Competitive fitness assays.

Continuous 17Cl-1 cells or primary MEFs (mouse embryo fibroblasts) were inoculated with a mixed virus pool containing 0.005 PFU per cell each of wild-type virus and one ts mutant. Cells were incubated at 33°C for 24 h on 17Cl-1 or 48 h on MEFs to allow the viruses to complete several rounds of replication.

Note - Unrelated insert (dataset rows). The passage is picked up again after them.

(** * BeyondLink: point decoding and the per-device point pipeline

    A shallow embedding of the parts of [LaserProtocol.cpp] (device
    identification from the destination group address, [ParsePacket]) and of
    [LaserSource.cpp] ([UpdatePointList] and its helpers) that the
    specification makes statements about, together with the theorems that
    settle those statements.

    Conventions.
    - A C++ [float] is an IEEE-754 binary32 value: [spec_float] with
      precision 24 and [emax] 128, every operation rounded to nearest-even
      (as MSVC's default floating-point mode evaluates [float] expressions).
      A [double] is the same with precision 53 and [emax] 1024.
    - An [int] is a [Z]; the sizes and indices of a [std::vector] are [nat].
      Neither wraps in the model, which describes the code on lists of fewer
      than [2 ^ 31] points: there no index or counter of the source
      overflows.
    - A member function that writes fields of [*this] takes the object and
      returns the new one. *)

From Stdlib Require Import ZArith Bool Lia.
From Stdlib Require Import Floats.SpecFloat.
From stdpp Require Import base list gmap strings pretty.

(** ** IEEE-754 arithmetic, as the C++ operators use it *)

Definition float : Type := spec_float.
Definition double : Type := spec_float.

(** [a > b], [a < b] and [a == b] on floating-point values; all three are
    false when an operand is NaN. *)
Definition fgt (a b : spec_float) : bool :=
  match SFcompare a b with Some Gt => true | _ => false end.
Definition flt (a b : spec_float) : bool := SFltb a b.
Definition feq (a b : spec_float) : bool := SFeqb a b.

(** [std::max(a, b)] is [(a < b) ? b : a] and [std::min(a, b)] is
    [(b < a) ? b : a]. *)
Definition std_max (a b : spec_float) : spec_float := if flt a b then b else a.
Definition std_min (a b : spec_float) : spec_float := if flt b a then b else a.

Module F32.
Definition prec : Z := 24.
Definition emax : Z := 128.

Definition add : float -> float -> float := SFadd prec emax.
Definition sub : float -> float -> float := SFsub prec emax.
Definition mul : float -> float -> float := SFmul prec emax.
Definition div : float -> float -> float := SFdiv prec emax.
Definition sqrt : float -> float := SFsqrt prec emax.
Definition neg : float -> float := SFopp.

(** [static_cast<float>(n)] for an [int] n. *)
Definition of_int (n : Z) : float := binary_normalize prec emax n 0 false.

(** The literals of the source. *)
Definition zero : float := S754_zero false.
Definition half : float := S754_finite false 8388608 (-24).
Definition one : float := S754_finite false 8388608 (-23).
Definition two : float := S754_finite false 8388608 (-22).
Definition four : float := S754_finite false 8388608 (-21).
Definition c100 : float := S754_finite false 13107200 (-17).
Definition c255 : float := S754_finite false 16711680 (-16).
Definition c0_1 : float := S754_finite false 13421773 (-27).
Definition c0_2 : float := S754_finite false 13421773 (-26).
Definition c0_01 : float := S754_finite false 10737418 (-30).
Definition c0_0001 : float := S754_finite false 13743895 (-37).
End F32.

Relative amounts of wild-type and mutant virus were quantified either by RT-PCR following the method of Hall and Little (39) or by two replicate plaque assays, of which both were inoculated at 33°C for 1 h and then one was incubated at 33°C and the other at 40°C for 3 days. For RT-PCR quantification, released virus was concentrated by precipitation with 10% polyethylene glycol 8000 and purified by pelleting through a sucrose-TNE (10 mM Tris, 100 mM NaCl, 1 mM EDTA) cushion (25% [wt/vol] sucrose in 50 mM Tris-HCl [pH 7.4], 100 mM NaCl, and 0.1 mM EDTA). RNA was extracted from purified virus using an RNeasy minikit (Qiagen). Purified wild-type and Brts105 RNAs were mixed in molar ratios from 1:5 to 5:1 for use as standards at this stage. Virion RNA and standards were converted to cDNA by reverse transcription with random hexamer primers and amplified with primers bracketing the mutation in Brts105, forward primer 5′ GCAATAGGTATGATGTGTG 3′ and reverse primer 5′ GCTGTGGTTGCCGTATTGTAAG 3′. Amplicons were then sequenced commercially (Source Bioscience) using the same MHV-specific primers. Results were regressed to the proportion of sequencing peak height, normalized to standards.